Item 85: Prefer Alternatives to Java Serialization

The fundamental problem with Java serialization is that its attack surface is too large to protect and constantly growing. Deserialization of untrusted data is the source of many critical security vulnerabilities.

Object graphs are deserialized by invoking readObject on an ObjectInputStream. This essentially acts as a magic constructor that can instantiate objects of almost any type on the class path. During deserialization, the readObject methods of any serializable class on the classpath can be invoked. This is called a gadget chain — a sequence of object deserialization that can lead to arbitrary code execution.

// This simple deserialization can take FOREVER (DoS attack via deep byte stream)
static byte[] bomb() {
Set<Object> root = new HashSet<>();
Set<Object> s1 = root;
Set<Object> s2 = new HashSet<>();
for (int i = 0; i < 100; i++) {
Set<Object> t1 = new HashSet<>();
Set<Object> t2 = new HashSet<>();
t1.add("foo"); // t1 != t2
s1.add(t1); s1.add(t2);
s2.add(t1); s2.add(t2);
s1 = t1; s2 = t2;
}
return serialize(root);
}

The best way to avoid serialization exploits is to never deserialize anything. There is no reason to use Java serialization in any new system you write.

Alternatives

Use cross-platform structured-data representations instead:

  • JSON (text-based, human-readable)
  • Protocol Buffers / protobuf (Google, binary, compact, typed)
  • Avro, Thrift, CBOR

These are far simpler, more portable, and have a much smaller attack surface. JSON and protobuf were designed with security in mind.

If You Must Use Serialization

Use a Java serialization filter (java.io.ObjectInputFilter) to whitelist or blacklist classes:

ObjectInputStream ois = new ObjectInputStream(inputStream);
ois.setObjectInputFilter(filter);

Prefer whitelisting to blacklisting — blacklisting is impossible to keep up with. The JVM-wide deserialization filter (jdk.serialFilter) provides defense-in-depth.


Item 86: Implement Serializable with Great Caution

Implementing Serializable is easy — just add implements Serializable. But the long-term costs are high.

Costs of Implementing Serializable

1. It decreases the flexibility to change the class's implementation once it's released. The serialized form becomes part of your exported API. If you accept the default serialized form, the internal representation is permanently locked.

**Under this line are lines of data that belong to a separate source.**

(* ===== verification/HashTable.v ===== *)
(** * The hash table of the server

    mysys/hash.c: a hash table in one growing array ([DYNAMIC_ARRAY]), grown and
    shrunk by one bucket per record (linear hashing).  The records of a bucket
    are linked by array indexes; the first one of a bucket that is not empty is
    in the array at the number of the bucket.  The engine keeps the connections
    of a transaction, the open connections and its shares in such tables.

    Indexes, hash numbers and sizes are numbers at the width the code gives them
    ([uint], [size_t]).  The array is a finite map; its element beyond the last
    record, which [alloc_dynamic] returns uninitialised, is not in it.  The key
    is in the record, so [h_key] is the memory the table reads keys from.  The
    hash function and the comparison of keys belong to the character set and are
    the class [HashKey].  Searching with a [length] of 0 (the key has the length
    of each record's key) is left out. *)

From Stdlib Require Import NArith Lia.
From stdpp Require Import base numbers gmap list strings.
From S2P Require Import Prelude.
Local Open Scope spider_scope.
Local Open Scope N_scope.

(** [(uint) -1] *)
Definition NO_RECORD : N := 2 ^ 32 - 1.

(** Casts to [uint] and the subtraction of [size_t]. *)
Definition to_uint (x : N) : N := x mod 2 ^ 32.
Definition size_t_sub (a b : N) : N := (a + 2 ^ 64 - b) mod 2 ^ 64.

(** [hash_function] and [my_strnncoll] of the character set. *)
Class HashKey (K : Type) := {
  hash_function : K -> N;
  key_same : K -> K -> bool
}.

Record HASH_LINK (D : Type) := mk_link {
  next : N;
  hash_nr : N;
  data : D
}.
Arguments mk_link {D}.
Arguments next {D}.
Arguments hash_nr {D}.
Arguments data {D}.

#[export] Instance eta_link {D} : Eta (HASH_LINK D) := fun k =>
  mk_link (next k) (hash_nr k) (data k).

(** [HASH]; [h_free] says whether [free] is set, [h_freed] the records it was
    called on. *)
Record HASH (K D : Type) := mk_hash {
  blength : N;
  records : N;
  h_unique : bool;
  array : gmap N (HASH_LINK D);
  h_key : D -> K;
  h_free : bool;
  h_freed : list D
}.
Arguments mk_hash {K D}.
Arguments blength {K D}.
Arguments records {K D}.
Arguments h_unique {K D}.
Arguments array {K D}.
Arguments h_key {K D}.
Arguments h_free {K D}.
Arguments h_freed {K D}.

#[export] Instance eta_hash {K D} : Eta (HASH K D) := fun h =>
  mk_hash (blength h) (records h) (h_unique h) (array h) (h_key h) (h_free h) (h_freed h).

(** The flags of the loop of [my_hash_insert]. *)
Definition LOWFIND : N := 1.
Definition LOWUSED : N := 2.
Definition HIGHFIND : N := 4.
Definition HIGHUSED : N := 8.

(** [flag & bits] as a truth value. *)
Definition has (flag bits : N) : bool := negb (N.land flag bits =? 0).

Definition my_hash_mask (hashnr buffmax maxlength : N) : N :=
  if N.land hashnr (size_t_sub buffmax 1) <? maxlength
  then to_uint (N.land hashnr (size_t_sub buffmax 1))
  else to_uint (N.land hashnr (size_t_sub (N.shiftr buffmax 1) 1)).

Section Hash.
  Context {K D : Type} `{HashKey K} `{EqDecision D}.

Definition my_hash_rec_mask (pos : HASH_LINK D) (buffmax maxlength : N) : N :=
  my_hash_mask (hash_nr pos) buffmax maxlength.

Definition rec_hashnr (hash : HASH K D) (record : D) : N := hash_function (h_key hash record).

(** 0 of the C function is [true] here. *)
Definition hashcmp (hash : HASH K D) (pos : HASH_LINK D) (key : K) : bool :=
  key_same (h_key hash (data pos)) key.

(** ** Initialising and freeing *)

Definition my_hash_init2 (key : D -> K) (free : bool) (unique : bool) : HASH K D :=
  mk_hash 1 0 unique ∅ key free [].

(** [free] is called on the records in the order of the array. *)
Definition my_hash_free_elements (hash : HASH K D) : HASH K D :=
  let recs := omap (fun i => data <$> array hash !! N.of_nat i) (seq 0 (N.to_nat (records hash))) in
  let hash := hash <| records := 0 |> in
  if h_free hash then hash <| h_freed := h_freed hash ++ recs |> else hash.

Definition my_hash_free (hash : HASH K D) : HASH K D :=
  (my_hash_free_elements hash) <| h_free := false |> <| array := ∅ |> <| blength := 0 |>.

Definition my_hash_reset (hash : HASH K D) : HASH K D :=
  (my_hash_free_elements hash) <| array := ∅ |> <| blength := 1 |>.

(** ** Searching *)

(** The record and its index, [Some None] if there is none. *)
Fixpoint first_loop (fuel : nat) (hash : HASH K D) (key : K) (flag : bool) (idx : N) :
    option (option (N * D)) :=
  match fuel with
  | O => None
  | S fuel' =>
      pos ← array hash !! idx;
      if hashcmp hash pos key then Some (Some (idx, data pos))
      else if flag && negb (my_hash_rec_mask pos (blength hash) (records hash) =? idx) then Some None
      else if next pos =? NO_RECORD then Some None
      else first_loop fuel' hash key false (next pos)
  end.

Definition my_hash_first_from_hash_value (hash : HASH K D) (hash_value : N) (key : K) :
    option (option (N * D)) :=
  if records hash =? 0 then Some None else
  first_loop (N.to_nat (records hash)) hash key true
    (my_hash_mask hash_value (blength hash) (records hash)).

Definition my_hash_first (hash : HASH K D) (key : K) : option (option (N * D)) :=
  my_hash_first_from_hash_value hash (hash_function key) key.

Definition my_hash_search_using_hash_value (hash : HASH K D) (hash_value : N) (key : K) :
    option (option D) :=
  option_map snd <$> my_hash_first_from_hash_value hash hash_value key.

Definition my_hash_search (hash : HASH K D) (key : K) : option (option D) :=
  option_map snd <$> my_hash_first hash key.

Fixpoint next_loop (fuel : nat) (hash : HASH K D) (key : K) (idx : N) : option (option (N * D)) :=
  if idx =? NO_RECORD then Some None else
  match fuel with
  | O => None
  | S fuel' =>
      pos ← array hash !! idx;
      if hashcmp hash pos key then Some (Some (idx, data pos))
      else next_loop fuel' hash key (next pos)
  end.

Definition my_hash_next (hash : HASH K D) (key : K) (current_record : N) :
    option (option (N * D)) :=
  if current_record =? NO_RECORD then Some None else
  pos ← array hash !! current_record;
  next_loop (N.to_nat (records hash)) hash key (next pos).

(** ** Changing links *)

(** Change the link to [find] in the chain from [next_link]. *)
Fixpoint movelink (fuel : nat) (arr : gmap N (HASH_LINK D)) (find next_link newlink : N) :
    option (gmap N (HASH_LINK D)) :=
  match fuel with
  | O => None
  | S fuel' =>
      old_link ← arr !! next_link;
      if next old_link =? find then Some (<[next_link := old_link <| next := newlink |>]> arr)
      else movelink fuel' arr find (next old_link) newlink
  end.

(** ** Insertion *)

(** The local variables of the loop of [my_hash_insert]; a record that is being
    moved is its hash number and its data. *)
Record split_state := mk_split {
  s_flag : N;
  s_empty : N;
  s_gpos : N;
  s_rec : option (N * D);
  s_gpos2 : N;
  s_rec2 : option (N * D);
  s_array : gmap N (HASH_LINK D)
}.

#[export] Instance eta_split : Eta split_state := fun s =>
  mk_split (s_flag s) (s_empty s) (s_gpos s) (s_rec s) (s_gpos2 s) (s_rec2 s) (s_array s).

(** [gpos->data= rec_data; gpos->hash_nr= rec_hash_nr; gpos->next= nx] *)
Definition store_rec (gpos : N) (r : option (N * D)) (nx : N) (arr : gmap N (HASH_LINK D)) :
    option (gmap N (HASH_LINK D)) :=
  p ← r; Some (<[gpos := mk_link nx p.1 p.2]> arr).

(** A record of the bucket that stays in it. *)
Definition split_low (s : split_state) (idx : N) (pos : HASH_LINK D) : option split_state :=
  let r := Some (hash_nr pos, data pos) in
  if negb (has (s_flag s) LOWFIND) then
    if has (s_flag s) HIGHFIND then
      Some (s <| s_flag := N.lor LOWFIND HIGHFIND |> <| s_gpos := s_empty s |> <| s_rec := r |>
              <| s_empty := idx |>)
    else Some (s <| s_flag := N.lor LOWFIND LOWUSED |> <| s_gpos := idx |> <| s_rec := r |>)
  else if negb (has (s_flag s) LOWUSED) then
    arr ← store_rec (s_gpos s) (s_rec s) (to_uint idx) (s_array s);
    Some (s <| s_array := arr |>
            <| s_flag := N.lor (N.land (s_flag s) HIGHFIND) (N.lor LOWFIND LOWUSED) |>
            <| s_gpos := idx |> <| s_rec := r |>)
  else Some (s <| s_gpos := idx |> <| s_rec := r |>).

(** One that moves to the new bucket. *)
Definition split_high (s : split_state) (idx : N) (pos : HASH_LINK D) : option split_state :=
  let r := Some (hash_nr pos, data pos) in
  if negb (has (s_flag s) HIGHFIND) then
    Some (s <| s_flag := N.lor (N.land (s_flag s) LOWFIND) HIGHFIND |> <| s_gpos2 := s_empty s |>
            <| s_empty := idx |> <| s_rec2 := r |>)
  else if negb (has (s_flag s) HIGHUSED) then
    arr ← store_rec (s_gpos2 s) (s_rec2 s) (to_uint idx) (s_array s);
    Some (s <| s_array := arr |>
            <| s_flag := N.lor (N.land (s_flag s) LOWFIND) (N.lor HIGHFIND HIGHUSED) |>
            <| s_gpos2 := idx |> <| s_rec2 := r |>)
  else Some (s <| s_gpos2 := idx |> <| s_rec2 := r |>).

(** The [do ... while] over the bucket [first_index]. *)
Fixpoint split_loop (fuel : nat) (info : HASH K D) (halfbuff first_index : N) (s : split_state) (idx : N) :
    option split_state :=
  match fuel with
  | O => None
  | S fuel' =>
      pos ← s_array s !! idx;
      if (s_flag s =? 0) && negb (my_hash_mask (hash_nr pos) (blength info) (records info) =? first_index)
      then Some s
      else
        s ← (if N.land (hash_nr pos) halfbuff =? 0 then split_low s idx pos else split_high s idx pos);
        if next pos =? NO_RECORD then Some s
        else split_loop fuel' info halfbuff first_index s (next pos)
  end.

(** The links that are still to be stored after it. *)
Definition split_finish (s : split_state) : option (N * gmap N (HASH_LINK D)) :=
  arr ← (if N.land (s_flag s) (N.lor LOWFIND LOWUSED) =? LOWFIND
         then store_rec (s_gpos s) (s_rec s) NO_RECORD (s_array s) else Some (s_array s));
  arr ← (if N.land (s_flag s) (N.lor HIGHFIND HIGHUSED) =? HIGHFIND
         then store_rec (s_gpos2 s) (s_rec2 s) NO_RECORD arr else Some arr);
  Some (s_empty s, arr).
(* ===== verification/HashChain.v ===== *)
(** * Chains of the hash table

    Buckets of mysys/hash.c as lists: [seg arr es z] is a run of links from one
    index to the next whose last link is [z]; [tbl home arr es] says that the
    array [arr] holds exactly the buckets [es], each bucket starting at its own
    number.  Every operation is a change of one or two buckets ([tbl_change]),
    and [items] are the records of an array, up to their order. *)

From Stdlib Require Import NArith Lia.
From stdpp Require Import base numbers gmap list strings.
From S2P Require Import Prelude HashTable.
Local Open Scope spider_scope.
Local Open Scope N_scope.

(** Different indexes below [n] are at most [n]. *)
Lemma length_indexes (ps : list N) n :
  NoDup ps -> (forall i, i ∈ ps -> i < n) -> (length ps <= N.to_nat n)%nat.
Proof.
  intros Hn Hi. rewrite <- (length_seq (N.to_nat n) 0), <- (length_fmap N.of_nat (seq _ _)).
  apply submseteq_length, NoDup_submseteq; [done|]. intros i Hin. apply list_elem_of_fmap. exists (N.to_nat i).
  specialize (Hi i Hin). rewrite elem_of_seq. lia.
Qed.

Section Chains.
  Context {D : Type}.
  Implicit Types (arr : gmap N (HASH_LINK D)) (k : HASH_LINK D) (x : N * D) (es : list (N * (N * D))).

(** A record: its hash number and its data. *)
Definition item (k : HASH_LINK D) : N * D := (hash_nr k, data k).

Definition link_of (nx : N) (x : N * D) : HASH_LINK D := mk_link nx x.1 x.2.

Lemma item_link nx x : item (link_of nx x) = x.
Proof. by destruct x. Qed.

Definition hd_or (z : N) (es : list (N * (N * D))) : N := match es with [] => z | e :: _ => e.1 end.

Fixpoint seg (arr : gmap N (HASH_LINK D)) (es : list (N * (N * D))) (z : N) : Prop :=
  match es with
  | [] => True
  | (i, x) :: es' => arr !! i = Some (link_of (hd_or z es') x) /\ seg arr es' z
  end.

Lemma hd_or_app z es es' : hd_or z (es ++ es') = hd_or (hd_or z es') es.
Proof. by destruct es. Qed.

Lemma seg_app arr es es' z : seg arr (es ++ es') z <-> seg arr es (hd_or z es') /\ seg arr es' z.
Proof.
  induction es as [|[i x] es IH]; simpl; [tauto|]. rewrite IH, hd_or_app. tauto.
Qed.

Lemma seg_frame arr arr' es z :
  (forall i, i ∈ es.*1 -> arr' !! i = arr !! i) -> seg arr es z -> seg arr' es z.
Proof.
  induction es as [|[i x] es IH]; simpl; [done|]. intros Hf [Hi Hs]. split.
  - rewrite Hf by set_solver. done.
  - apply IH; [|done]. intros j Hj. apply Hf. set_solver.
Qed.

Lemma seg_insert arr es z i k : i ∉ es.*1 -> seg arr es z -> seg (<[i := k]> arr) es z.
Proof. intros Hi. apply seg_frame. intros j Hj. apply lookup_insert_ne. by intros <-. Qed.

Lemma seg_delete arr es z i : i ∉ es.*1 -> seg (delete i arr) es z <-> seg arr es z.
Proof.
  intros Hi. split; apply seg_frame; intros j Hj; rewrite lookup_delete_ne; try done; by intros <-.
Qed.

(** [holds arr es]: the records [es] are at their indexes. *)
Definition holds arr es : Prop := Forall (fun e => item <$> arr !! e.1 = Some e.2) es.

Lemma seg_holds arr es z : seg arr es z -> holds arr es.
Proof.
  induction es as [|[i x] es IH]; simpl; [constructor|]. intros [Hi Hs]. constructor; [|by apply IH].
  simpl. rewrite Hi. simpl. by rewrite item_link.
Qed.

Lemma holds_lookup arr es i x : holds arr es -> (i, x) ∈ es -> exists k, arr !! i = Some k /\ item k = x.
Proof.
  intros H Hi. apply (proj1 (Forall_forall _ _) H) in Hi. simpl in Hi. apply fmap_Some in Hi as (k & Hk & ->). eauto.
Qed.

Lemma seg_in arr es z i : seg arr es z -> i ∈ es.*1 -> exists x, (i, x) ∈ es /\ item <$> arr !! i = Some x.
Proof.
  intros Hs Hi. apply list_elem_of_fmap in Hi as ([j x] & -> & Hi). exists x. split; [done|].
  by apply (proj1 (Forall_forall _ _) (seg_holds _ _ _ Hs)) in Hi.
Qed.

(** The link of an element of a run. *)
Lemma seg_lookup arr es1 i x es2 z :
  seg arr (es1 ++ (i, x) :: es2) z -> arr !! i = Some (link_of (hd_or z es2) x).
Proof. rewrite seg_app. simpl. tauto. Qed.

(** The link of one element changes. *)
Lemma seg_relink arr es1 i x z :
  i ∉ es1.*1 -> forall w, seg arr (es1 ++ [(i, x)]) z -> seg (<[i := link_of w x]> arr) (es1 ++ [(i, x)]) w.
Proof.
  intros Hi w. rewrite !seg_app. simpl. intros [H1 _]. split; [by apply seg_insert|].
  by rewrite lookup_insert_eq.
Qed.

(** [movelink] finds the element whose link is [find]. *)
Lemma movelink_spec arr es1 i x es2 z new : forall fuel,
  seg arr (es1 ++ (i, x) :: es2) z -> (length es1 < fuel)%nat ->
  hd_or z es2 ∉ (es1 ++ [(i, x)]).*1 ->
  movelink fuel arr (hd_or z es2) (hd_or i es1) new = Some (<[i := link_of new x]> arr).
Proof.
  induction es1 as [|[j y] es1 IH]; intros fuel Hs Hl Hf; (destruct fuel as [|fuel]; [simpl in Hl; lia|]);
    simpl in *; destruct Hs as [Hj Hs]; rewrite Hj; simpl.
  - by rewrite N.eqb_refl.
  - rewrite (hd_or_app z es1 ((i, x) :: es2)). simpl.
    destruct (N.eqb_spec (hd_or i es1) (hd_or z es2)) as [E|E].
    + exfalso. apply Hf. rewrite <- E. apply elem_of_cons. right. rewrite fmap_app, elem_of_app.
      destruct es1 as [|[j' y'] es1]; simpl; [right|left]; apply list_elem_of_here.
    + apply IH; [done|lia|]. by apply not_elem_of_cons in Hf as [_ Hf].
Qed.

(** ** The table *)

(** A bucket: its chain starts at its number. *)
Record bucket (home : N -> N) arr (p : N) es : Prop := {
  b_seg : seg arr es NO_RECORD;
  b_nodup : NoDup es.*1;
  b_head : hd_or p es = p;
  b_home : Forall (fun e => home e.2.1 = p) es
}.

Record tbl (home : N -> N) arr (bs : N -> list (N * (N * D))) : Prop := {
  t_bucket : forall p, bucket home arr p (bs p);
  t_all : forall i k, arr !! i = Some k -> (i, item k) ∈ bs (home (hash_nr k))
}.

Lemma bucket_nil home arr p : bucket home arr p [].
Proof. by split; try constructor. Qed.

Lemma bucket_frame home arr arr' p es :
  (forall i, i ∈ es.*1 -> arr' !! i = arr !! i) -> bucket home arr p es -> bucket home arr' p es.
Proof. intros Hf [H1 H2 H3 H4]. split; try done. by eapply seg_frame. Qed.

(** An index belongs to one bucket. *)
Lemma tbl_in home arr bs p i x : tbl home arr bs -> (i, x) ∈ bs p ->
  exists k, arr !! i = Some k /\ item k = x /\ home (hash_nr k) = p.
Proof.
  intros [Hb _] Hi. destruct (Hb p) as [Hs _ _ Hh].
  destruct (holds_lookup _ _ _ _ (seg_holds _ _ _ Hs) Hi) as (k & Hk & <-). exists k. split_and!; [done..|].
  by apply (proj1 (Forall_forall _ _) Hh) in Hi.
Qed.

Lemma tbl_index home arr bs p i : tbl home arr bs -> i ∈ (bs p).*1 ->
  exists k, arr !! i = Some k /\ home (hash_nr k) = p.
Proof.
  intros Ht Hi. apply list_elem_of_fmap in Hi as ([j x] & -> & Hi).
  destruct (tbl_in _ _ _ _ _ _ Ht Hi) as (k & ? & _ & ?). by exists k.
Qed.

Lemma tbl_disjoint home arr bs p q i : tbl home arr bs -> i ∈ (bs p).*1 -> i ∈ (bs q).*1 -> p = q.
Proof.
  intros Ht Hp Hq. destruct (tbl_index _ _ _ _ _ Ht Hp) as (k & Hk & <-).
  destruct (tbl_index _ _ _ _ _ Ht Hq) as (k' & Hk' & <-). congruence.
Qed.

(** A bucket whose number is not an index of the array is empty, and so is one
    whose place is taken by a record of another bucket. *)
Lemma tbl_free home arr bs p : tbl home arr bs -> arr !! p = None -> bs p = [].
Proof.
  intros Ht Hp. destruct (t_bucket _ _ _ Ht p) as [Hs _ Hh _]. destruct (bs p) as [|[i x] es]; [done|].
  simpl in *. subst i. destruct Hs as [Hs _]. congruence.
Qed.

Lemma tbl_taken home arr bs p k :
  tbl home arr bs -> arr !! p = Some k -> home (hash_nr k) <> p -> bs p = [].
Proof.
  intros Ht Hp Hne. destruct (t_bucket _ _ _ Ht p) as [Hs _ Hh Hf]. destruct (bs p) as [|[i x] es]; [done|].
  simpl in *. subst i. destruct Hs as [Hs _]. apply Forall_cons in Hf as [Hf _]. rewrite Hp in Hs.
  injection Hs as ->. by simpl in *.
Qed.

(** The record at the number of its own bucket is the first one. *)
Lemma tbl_first home arr bs p k :
  tbl home arr bs -> arr !! p = Some k -> home (hash_nr k) = p ->
  exists es, bs p = (p, item k) :: es /\ k = link_of (hd_or NO_RECORD es) (item k).
Proof.
  intros Ht Hp Hh. pose proof (t_all _ _ _ Ht p k Hp) as Hin. rewrite Hh in Hin.
  destruct (t_bucket _ _ _ Ht p) as [Hs _ Hd _]. destruct (bs p) as [|[i x] es]; [by apply not_elem_of_nil in Hin|].
  simpl in *. subst i. destruct Hs as [Hs _]. rewrite Hp in Hs. injection Hs as ->.
  exists es. by rewrite item_link.
Qed.

(** A record of another bucket has an element before it. *)
Lemma tbl_after home arr bs p k :
  tbl home arr bs -> arr !! p = Some k -> home (hash_nr k) <> p ->
  exists es1 j y es2, bs (home (hash_nr k)) = es1 ++ (j, y) :: (p, item k) :: es2 /\
    k = link_of (hd_or NO_RECORD es2) (item k).
Proof.
  intros Ht Hp Hne. pose proof (t_all _ _ _ Ht p k Hp) as Hin.
  destruct (t_bucket _ _ _ Ht (home (hash_nr k))) as [Hs _ Hd _].
  apply list_elem_of_split in Hin as (l1 & l2 & E). rewrite E in *.
  pose proof (seg_lookup _ _ _ _ _ _ Hs) as Hl. rewrite Hp in Hl. injection Hl as Hl.
  destruct l1 as [|e l1] using rev_ind.
  - simpl in *. congruence.
  - destruct e as [j y]. exists l1, j, y, l2. by rewrite <- (assoc_L (++)).
Qed.

(** The buckets of the list [A] change to [bs'], the others stay; outside of the
    indexes of [A] and of [free], which are not in the array, it is the same. *)
Lemma tbl_change home home' arr arr' bs bs' (A free : list N) :
  tbl home arr bs ->
  (forall p, p ∉ A -> bs' p = bs p) ->
  (forall p e, p ∉ A -> e ∈ bs p -> home' e.2.1 = p) ->
  (forall i, i ∈ free -> arr !! i = None) ->
  (forall i, (forall p, p ∈ A -> i ∉ (bs p).*1) -> i ∉ free -> arr' !! i = arr !! i) ->
  (forall p, p ∈ A -> bucket home' arr' p (bs' p)) ->
  (forall i, is_Some (arr' !! i) -> (exists p, p ∈ A /\ i ∈ (bs p).*1) \/ i ∈ free ->
     exists p, p ∈ A /\ i ∈ (bs' p).*1) ->
  tbl home' arr' bs'.
Proof.
  intros Ht Hsame Hhome Hfree Harr HA Hidx.
  assert (Hall : forall i k, arr' !! i = Some k -> (exists p, p ∈ A /\ i ∈ (bs p).*1) \/ i ∈ free ->
    exists p, p ∈ A /\ (i, item k) ∈ bs' p).
  { intros i k Hk Hi. destruct (Hidx i ltac:(by eexists) Hi) as (p & Hp & Hin). exists p. split; [done|].
    destruct (seg_in _ _ _ _ (b_seg _ _ _ _ (HA p Hp)) Hin) as (x & Hx & Ex). rewrite Hk in Ex. by injection Ex as ->. }
  split.
  - intros p. destruct (decide (p ∈ A)) as [Hp|Hp]; [by apply HA|]. rewrite Hsame by done.
    destruct (t_bucket _ _ _ Ht p) as [H1 H2 H3 H4]. split; try done.
    + eapply seg_frame; [|exact H1]. intros i Hi. apply Harr.
      * intros q Hq Hi'. apply Hp. by rewrite (tbl_disjoint _ _ _ p q i Ht Hi Hi').
      * intros Hf. destruct (tbl_index _ _ _ _ _ Ht Hi) as (k & Hk & _). by rewrite (Hfree i Hf) in Hk.
    + apply Forall_forall. intros e He. by apply Hhome.
  - intros i k Hk.
    destruct (decide (Exists (fun p => i ∈ (bs p).*1) A)) as [Hex|Hno].
    + apply Exists_exists in Hex as (p & Hp & Hi).
      destruct (Hall i k Hk (or_introl (ex_intro _ p (conj Hp Hi)))) as (q & Hq & Hin).
      destruct (HA q Hq) as [_ _ _ Hf]. pose proof (proj1 (Forall_forall _ _) Hf _ Hin) as E. simpl in E. by rewrite E.
    + destruct (decide (i ∈ free)) as [Hf|Hf].
      * destruct (Hall i k Hk (or_intror Hf)) as (q & Hq & Hin).
        destruct (HA q Hq) as [_ _ _ HF]. pose proof (proj1 (Forall_forall _ _) HF _ Hin) as E. simpl in E. by rewrite E.
      * assert (Hout : forall p, p ∈ A -> i ∉ (bs p).*1).
        { intros p Hp Hi. apply Hno, Exists_exists. by exists p. }
        rewrite Harr in Hk by done. pose proof (t_all _ _ _ Ht i k Hk) as Hin.
        assert (home (hash_nr k) ∉ A) as HnA.
        { intros HA'. apply (Hout _ HA'), list_elem_of_fmap. by exists (i, item k). }
        pose proof (Hhome _ _ HnA Hin) as E. simpl in E. rewrite E, (Hsame _ HnA). done.
Qed.

(** The same without a change of the hash function's buckets. *)
Lemma tbl_edit home arr arr' bs bs' (A free : list N) :
  tbl home arr bs ->
  (forall p, p ∉ A -> bs' p = bs p) ->
  (forall i, i ∈ free -> arr !! i = None) ->
  (forall i, (forall p, p ∈ A -> i ∉ (bs p).*1) -> i ∉ free -> arr' !! i = arr !! i) ->
  (forall p, p ∈ A -> bucket home arr' p (bs' p)) ->
  (forall i, is_Some (arr' !! i) -> (exists p, p ∈ A /\ i ∈ (bs p).*1) \/ i ∈ free ->
     exists p, p ∈ A /\ i ∈ (bs' p).*1) ->
  tbl home arr' bs'.
Proof.
  intros Ht H1 H2 H3 H4 H5. eapply (tbl_change home home); try done.
  intros p y _ Hy. by apply (proj1 (Forall_forall _ _) (b_home _ _ _ _ (t_bucket _ _ _ Ht p))) in Hy.
Qed.

(** ** The records of an array *)

Definition items arr : list (N * D) := item <$> (map_to_list arr).*2.

Lemma items_insert arr i k : arr !! i = None -> items (<[i := k]> arr) ≡ₚ item k :: items arr.
Proof. intros Hi. unfold items. by rewrite map_to_list_insert by done. Qed.

Lemma items_delete arr i k : arr !! i = Some k -> items arr ≡ₚ item k :: items (delete i arr).
Proof. intros Hi. rewrite <- (insert_delete_id arr i k Hi) at 1. apply items_insert, lookup_delete_eq. Qed.

Lemma items_relink arr i k k' : arr !! i = Some k -> item k' = item k -> items (<[i := k']> arr) ≡ₚ items arr.
Proof.
  intros Hi He. rewrite (items_delete arr i k Hi), <- insert_delete_eq, items_insert by apply lookup_delete_eq.
  by rewrite He.
Qed.

Lemma elem_of_items arr x : x ∈ items arr <-> exists i k, arr !! i = Some k /\ item k = x.
Proof.
  unfold items. rewrite list_elem_of_fmap. split.
  - intros (k & -> & Hk). apply list_elem_of_fmap in Hk as ([i k'] & -> & Hk). apply elem_of_map_to_list in Hk. by exists i, k'.
  - intros (i & k & Hk & <-). exists k. split; [done|]. apply list_elem_of_fmap. exists (i, k).
    split; [done|]. by apply elem_of_map_to_list.
Qed.

(** The array without some indexes. *)
Definition without (ps : list N) arr : gmap N (HASH_LINK D) := filter (fun e => e.1 ∉ ps) arr.

Lemma lookup_without ps arr i : without ps arr !! i = if decide (i ∈ ps) then None else arr !! i.
Proof.
  unfold without. destruct (decide (i ∈ ps)) as [Hi|Hi].
  - apply map_lookup_filter_None. right. intros k _ H. by apply H.
  - destruct (arr !! i) eqn:E.
    + by apply map_lookup_filter_Some.
    + apply map_lookup_filter_None. by left.
Qed.

Lemma items_split arr es : NoDup es.*1 -> holds arr es -> items arr ≡ₚ es.*2 ++ items (without es.*1 arr).
Proof.
  revert arr. induction es as [|[i x] es IH]; intros arr; simpl.
  - intros _ _. assert (without [] arr = arr) as ->; [|done]. apply map_eq. intros j. by rewrite lookup_without.
  - rewrite NoDup_cons. intros [Hi Hn] Hh. apply Forall_cons in Hh as [Hx Hh]. simpl in Hx.
    apply fmap_Some in Hx as (k & Hk & ->). rewrite (items_delete arr i k Hk). apply perm_skip.
    rewrite (IH (delete i arr) Hn).
    + apply Permutation_app_head.
      assert (without es.*1 (delete i arr) = without (i :: es.*1) arr) as ->; [|done].
      apply map_eq. intros j. rewrite !lookup_without. destruct (decide (i = j)) as [<-|Hne].
      * rewrite lookup_delete_eq. rewrite (decide_True (P := i ∈ i :: es.*1)) by set_solver. by destruct (decide _).
      * rewrite lookup_delete_ne by done. destruct (decide (j ∈ es.*1)); [by rewrite decide_True by set_solver|].
        by rewrite decide_False by set_solver.
    + apply Forall_forall. intros [j y] Hj. pose proof (proj1 (Forall_forall _ _) Hh _ Hj) as Hy. simpl in *.
      rewrite lookup_delete_ne; [done|]. intros ->. apply Hi, list_elem_of_fmap. by exists (j, y).
Qed.
End Chains.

2. It increases the likelihood of bugs and security holes. Deserialization is a "hidden constructor" with all the dangers that entails. Deserialized objects can violate class invariants.

3. It increases the testing burden as new versions are released — you must ensure serialized instances from old versions can be deserialized into new versions, and vice versa.

Classes designed for inheritance should rarely implement Serializable and interfaces should rarely extend it. If a parent class does not implement Serializable, any subclass that does must write/read state via writeObject/readObject.

// If a superclass doesn't have an accessible no-arg constructor,
// a Serializable subclass must provide readResolve or use serialization proxy

Inner classes should not implement `Serializable — their synthesized fields for capturing enclosing instances and local variables are implementation-specific.


Item 87: Consider Using a Custom Serialized Form

Do not accept the default serialized form unless it represents a reasonable description of your object's logical state independently of its physical representation.

The default serialized form is acceptable if the physical representation and logical content are identical (e.g., a Name class with firstName, lastName, middleName fields).

A bad custom serialized form: The default form for a linked list would serialize every node and link — an implementation detail, not the logical sequence:

// Bad: uses default serialized form on a linked-list based class
public final class StringList implements Serializable {
private int size = 0;
private Entry head = null;

private static class Entry implements Serializable {
String data;
Entry next;
Entry previous;
}
// ...
}

Problems: permanently ties implementation to API, takes excessive space, takes excessive time, and can cause stack overflows.

A good custom serialized form: Just write the number of strings followed by each string:

public final class StringList implements Serializable {
private transient int size = 0;
private transient Entry head = null;

// No longer serialized
private static class Entry {
String data;
Entry next;
Entry previous;
}

private void writeObject(ObjectOutputStream s) throws IOException {
s.defaultWriteObject();
s.writeInt(size);
for (Entry e = head; e != null; e = e.next)
s.writeObject(e.data);
}

private void readObject(ObjectInputStream s) throws IOException, ClassNotFoundException {
s.defaultReadObject();
int numElements = s.readInt();
for (int i = 0; i < numElements; i++)
add((String) s.readObject());
}
// ...
}

Mark all fields transient that don't represent the object's logical state. Even if you use a custom serialized form, call defaultWriteObject/defaultReadObject first for forward and backward compatibility.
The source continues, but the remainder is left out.